> [Task]:
Beginning at the line that contains "else if sa_value b =? 0 then Gt", write out each remaining line of the entries below exactly as it stands.

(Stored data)
╭──

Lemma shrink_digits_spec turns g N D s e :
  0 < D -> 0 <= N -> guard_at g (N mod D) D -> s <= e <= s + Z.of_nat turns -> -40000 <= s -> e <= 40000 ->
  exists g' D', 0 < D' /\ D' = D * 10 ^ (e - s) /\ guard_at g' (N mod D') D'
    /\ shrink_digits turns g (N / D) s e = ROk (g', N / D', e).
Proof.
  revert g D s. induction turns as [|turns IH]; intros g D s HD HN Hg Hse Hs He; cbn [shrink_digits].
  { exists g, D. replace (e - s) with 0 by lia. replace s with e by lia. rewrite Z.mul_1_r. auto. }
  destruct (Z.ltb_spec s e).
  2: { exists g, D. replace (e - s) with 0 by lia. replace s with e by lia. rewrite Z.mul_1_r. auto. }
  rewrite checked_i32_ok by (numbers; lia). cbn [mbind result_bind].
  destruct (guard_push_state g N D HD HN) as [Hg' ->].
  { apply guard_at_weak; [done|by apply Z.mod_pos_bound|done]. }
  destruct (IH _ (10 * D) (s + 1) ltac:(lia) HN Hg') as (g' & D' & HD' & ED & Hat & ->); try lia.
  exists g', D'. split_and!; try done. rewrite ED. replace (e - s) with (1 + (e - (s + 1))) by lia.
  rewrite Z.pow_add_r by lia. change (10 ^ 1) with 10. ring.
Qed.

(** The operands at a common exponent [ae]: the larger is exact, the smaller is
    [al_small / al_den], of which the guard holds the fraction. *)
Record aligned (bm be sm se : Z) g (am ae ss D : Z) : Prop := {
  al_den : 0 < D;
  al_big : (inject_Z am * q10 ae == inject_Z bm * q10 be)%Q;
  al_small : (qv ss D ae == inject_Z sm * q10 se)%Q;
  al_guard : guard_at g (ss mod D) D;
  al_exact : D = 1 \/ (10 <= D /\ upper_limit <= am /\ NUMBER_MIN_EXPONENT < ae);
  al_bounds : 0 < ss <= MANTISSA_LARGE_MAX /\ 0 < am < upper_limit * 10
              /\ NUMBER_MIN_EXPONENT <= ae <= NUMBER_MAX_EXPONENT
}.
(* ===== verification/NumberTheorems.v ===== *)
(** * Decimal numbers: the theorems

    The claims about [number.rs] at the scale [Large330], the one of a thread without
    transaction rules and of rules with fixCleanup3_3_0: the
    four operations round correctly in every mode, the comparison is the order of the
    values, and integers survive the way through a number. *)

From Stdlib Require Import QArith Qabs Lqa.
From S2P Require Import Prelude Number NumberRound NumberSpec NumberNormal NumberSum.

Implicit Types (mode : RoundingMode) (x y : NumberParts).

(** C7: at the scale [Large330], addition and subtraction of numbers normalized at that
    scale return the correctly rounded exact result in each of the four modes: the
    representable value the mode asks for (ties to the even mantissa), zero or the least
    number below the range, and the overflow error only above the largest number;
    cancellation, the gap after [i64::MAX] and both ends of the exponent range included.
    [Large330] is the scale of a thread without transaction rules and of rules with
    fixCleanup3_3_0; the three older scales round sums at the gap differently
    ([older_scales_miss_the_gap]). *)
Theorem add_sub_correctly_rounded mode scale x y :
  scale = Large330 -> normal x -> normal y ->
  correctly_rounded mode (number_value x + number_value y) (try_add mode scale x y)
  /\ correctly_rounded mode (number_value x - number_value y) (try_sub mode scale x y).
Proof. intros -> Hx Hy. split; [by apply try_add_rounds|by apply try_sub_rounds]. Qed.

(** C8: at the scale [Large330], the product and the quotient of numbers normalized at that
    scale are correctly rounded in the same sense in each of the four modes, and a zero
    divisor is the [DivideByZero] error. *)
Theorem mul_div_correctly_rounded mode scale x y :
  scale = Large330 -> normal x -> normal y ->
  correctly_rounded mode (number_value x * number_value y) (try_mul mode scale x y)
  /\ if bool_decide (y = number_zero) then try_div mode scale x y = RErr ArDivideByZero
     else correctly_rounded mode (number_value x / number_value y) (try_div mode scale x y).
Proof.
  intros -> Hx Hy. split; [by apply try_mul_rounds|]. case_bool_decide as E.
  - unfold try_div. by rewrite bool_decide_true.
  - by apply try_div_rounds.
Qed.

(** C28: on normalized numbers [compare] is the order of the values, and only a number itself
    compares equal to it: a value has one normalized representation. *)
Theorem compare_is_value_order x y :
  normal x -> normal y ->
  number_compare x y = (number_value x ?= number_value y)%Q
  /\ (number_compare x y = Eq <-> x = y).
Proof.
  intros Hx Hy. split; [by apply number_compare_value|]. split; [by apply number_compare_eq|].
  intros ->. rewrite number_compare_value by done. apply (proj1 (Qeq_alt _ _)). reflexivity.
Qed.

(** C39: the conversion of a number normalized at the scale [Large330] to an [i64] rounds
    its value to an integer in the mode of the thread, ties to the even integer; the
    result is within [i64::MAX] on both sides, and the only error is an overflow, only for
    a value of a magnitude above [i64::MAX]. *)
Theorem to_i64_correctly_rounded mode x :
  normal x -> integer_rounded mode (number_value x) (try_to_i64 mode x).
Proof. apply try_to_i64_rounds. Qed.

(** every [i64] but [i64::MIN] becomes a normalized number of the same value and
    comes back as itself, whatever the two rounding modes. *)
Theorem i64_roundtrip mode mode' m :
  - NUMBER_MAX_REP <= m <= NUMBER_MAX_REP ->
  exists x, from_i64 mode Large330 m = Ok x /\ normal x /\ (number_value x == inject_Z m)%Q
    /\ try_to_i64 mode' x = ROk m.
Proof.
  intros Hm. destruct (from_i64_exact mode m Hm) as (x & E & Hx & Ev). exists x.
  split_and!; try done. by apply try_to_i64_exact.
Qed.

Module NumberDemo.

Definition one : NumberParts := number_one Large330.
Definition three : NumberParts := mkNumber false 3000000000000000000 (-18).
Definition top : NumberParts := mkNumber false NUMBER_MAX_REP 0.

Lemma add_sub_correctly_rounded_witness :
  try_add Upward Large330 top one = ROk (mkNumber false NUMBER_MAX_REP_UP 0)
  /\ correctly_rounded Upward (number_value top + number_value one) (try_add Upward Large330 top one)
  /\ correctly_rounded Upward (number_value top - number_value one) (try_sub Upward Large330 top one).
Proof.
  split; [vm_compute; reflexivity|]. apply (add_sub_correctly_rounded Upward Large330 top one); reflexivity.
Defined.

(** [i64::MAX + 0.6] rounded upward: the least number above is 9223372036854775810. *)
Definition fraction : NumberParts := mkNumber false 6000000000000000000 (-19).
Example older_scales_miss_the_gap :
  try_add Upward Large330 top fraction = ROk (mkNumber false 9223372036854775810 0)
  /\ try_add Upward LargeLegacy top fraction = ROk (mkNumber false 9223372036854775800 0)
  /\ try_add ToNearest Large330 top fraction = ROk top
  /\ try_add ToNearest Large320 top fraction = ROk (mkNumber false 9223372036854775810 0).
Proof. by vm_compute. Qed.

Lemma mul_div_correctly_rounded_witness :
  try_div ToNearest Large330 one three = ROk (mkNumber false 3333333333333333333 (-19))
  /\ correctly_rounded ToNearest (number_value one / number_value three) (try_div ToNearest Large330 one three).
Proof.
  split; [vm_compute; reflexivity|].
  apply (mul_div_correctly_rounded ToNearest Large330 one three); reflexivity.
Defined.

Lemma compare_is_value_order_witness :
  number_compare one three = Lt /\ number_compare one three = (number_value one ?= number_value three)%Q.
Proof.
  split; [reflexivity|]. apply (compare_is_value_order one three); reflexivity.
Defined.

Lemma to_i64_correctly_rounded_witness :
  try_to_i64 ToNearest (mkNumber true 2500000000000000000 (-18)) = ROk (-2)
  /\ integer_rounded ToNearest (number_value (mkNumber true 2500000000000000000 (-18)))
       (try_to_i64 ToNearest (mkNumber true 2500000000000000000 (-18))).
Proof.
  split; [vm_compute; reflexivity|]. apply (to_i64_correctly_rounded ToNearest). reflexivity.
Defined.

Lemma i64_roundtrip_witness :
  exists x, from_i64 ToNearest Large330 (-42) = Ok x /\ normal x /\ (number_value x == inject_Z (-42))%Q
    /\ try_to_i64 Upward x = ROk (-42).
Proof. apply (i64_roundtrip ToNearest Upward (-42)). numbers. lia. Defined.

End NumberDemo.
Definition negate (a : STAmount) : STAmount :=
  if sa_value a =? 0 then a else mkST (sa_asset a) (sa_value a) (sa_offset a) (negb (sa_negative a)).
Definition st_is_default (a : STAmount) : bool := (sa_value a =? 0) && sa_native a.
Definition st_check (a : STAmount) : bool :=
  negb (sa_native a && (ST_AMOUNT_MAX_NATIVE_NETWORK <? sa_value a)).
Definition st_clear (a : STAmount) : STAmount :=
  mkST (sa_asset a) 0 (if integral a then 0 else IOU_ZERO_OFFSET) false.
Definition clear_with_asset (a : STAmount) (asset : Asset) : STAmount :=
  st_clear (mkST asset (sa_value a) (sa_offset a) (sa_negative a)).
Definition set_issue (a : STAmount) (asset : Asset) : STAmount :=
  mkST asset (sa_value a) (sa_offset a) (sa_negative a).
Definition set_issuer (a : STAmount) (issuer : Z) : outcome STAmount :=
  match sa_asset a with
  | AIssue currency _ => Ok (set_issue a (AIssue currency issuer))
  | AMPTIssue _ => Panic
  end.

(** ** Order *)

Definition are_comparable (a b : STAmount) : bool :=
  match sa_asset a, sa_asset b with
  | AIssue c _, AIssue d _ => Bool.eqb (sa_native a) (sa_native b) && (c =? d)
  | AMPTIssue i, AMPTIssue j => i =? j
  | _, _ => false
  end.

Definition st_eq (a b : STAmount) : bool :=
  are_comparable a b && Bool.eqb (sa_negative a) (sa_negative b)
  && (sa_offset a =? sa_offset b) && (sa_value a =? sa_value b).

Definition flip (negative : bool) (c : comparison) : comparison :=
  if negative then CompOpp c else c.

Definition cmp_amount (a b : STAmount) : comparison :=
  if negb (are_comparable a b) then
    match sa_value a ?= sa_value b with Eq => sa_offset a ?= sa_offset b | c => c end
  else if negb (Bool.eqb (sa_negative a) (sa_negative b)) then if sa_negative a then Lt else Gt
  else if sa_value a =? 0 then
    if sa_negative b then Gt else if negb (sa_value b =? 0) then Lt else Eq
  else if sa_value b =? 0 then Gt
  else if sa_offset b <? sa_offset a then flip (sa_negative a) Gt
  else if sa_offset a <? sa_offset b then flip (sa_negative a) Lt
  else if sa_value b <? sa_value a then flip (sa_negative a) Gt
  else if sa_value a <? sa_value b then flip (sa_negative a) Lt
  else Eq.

╰──

> [Response below]:
  else if sa_value b =? 0 then Gt
  else if sa_offset b <? sa_offset a then flip (sa_negative a) Gt
  else if sa_offset a <? sa_offset b then flip (sa_negative a) Lt
  else if sa_value b <? sa_value a then flip (sa_negative a) Gt
  else if sa_value a <? sa_value b then flip (sa_negative a) Lt
  else Eq.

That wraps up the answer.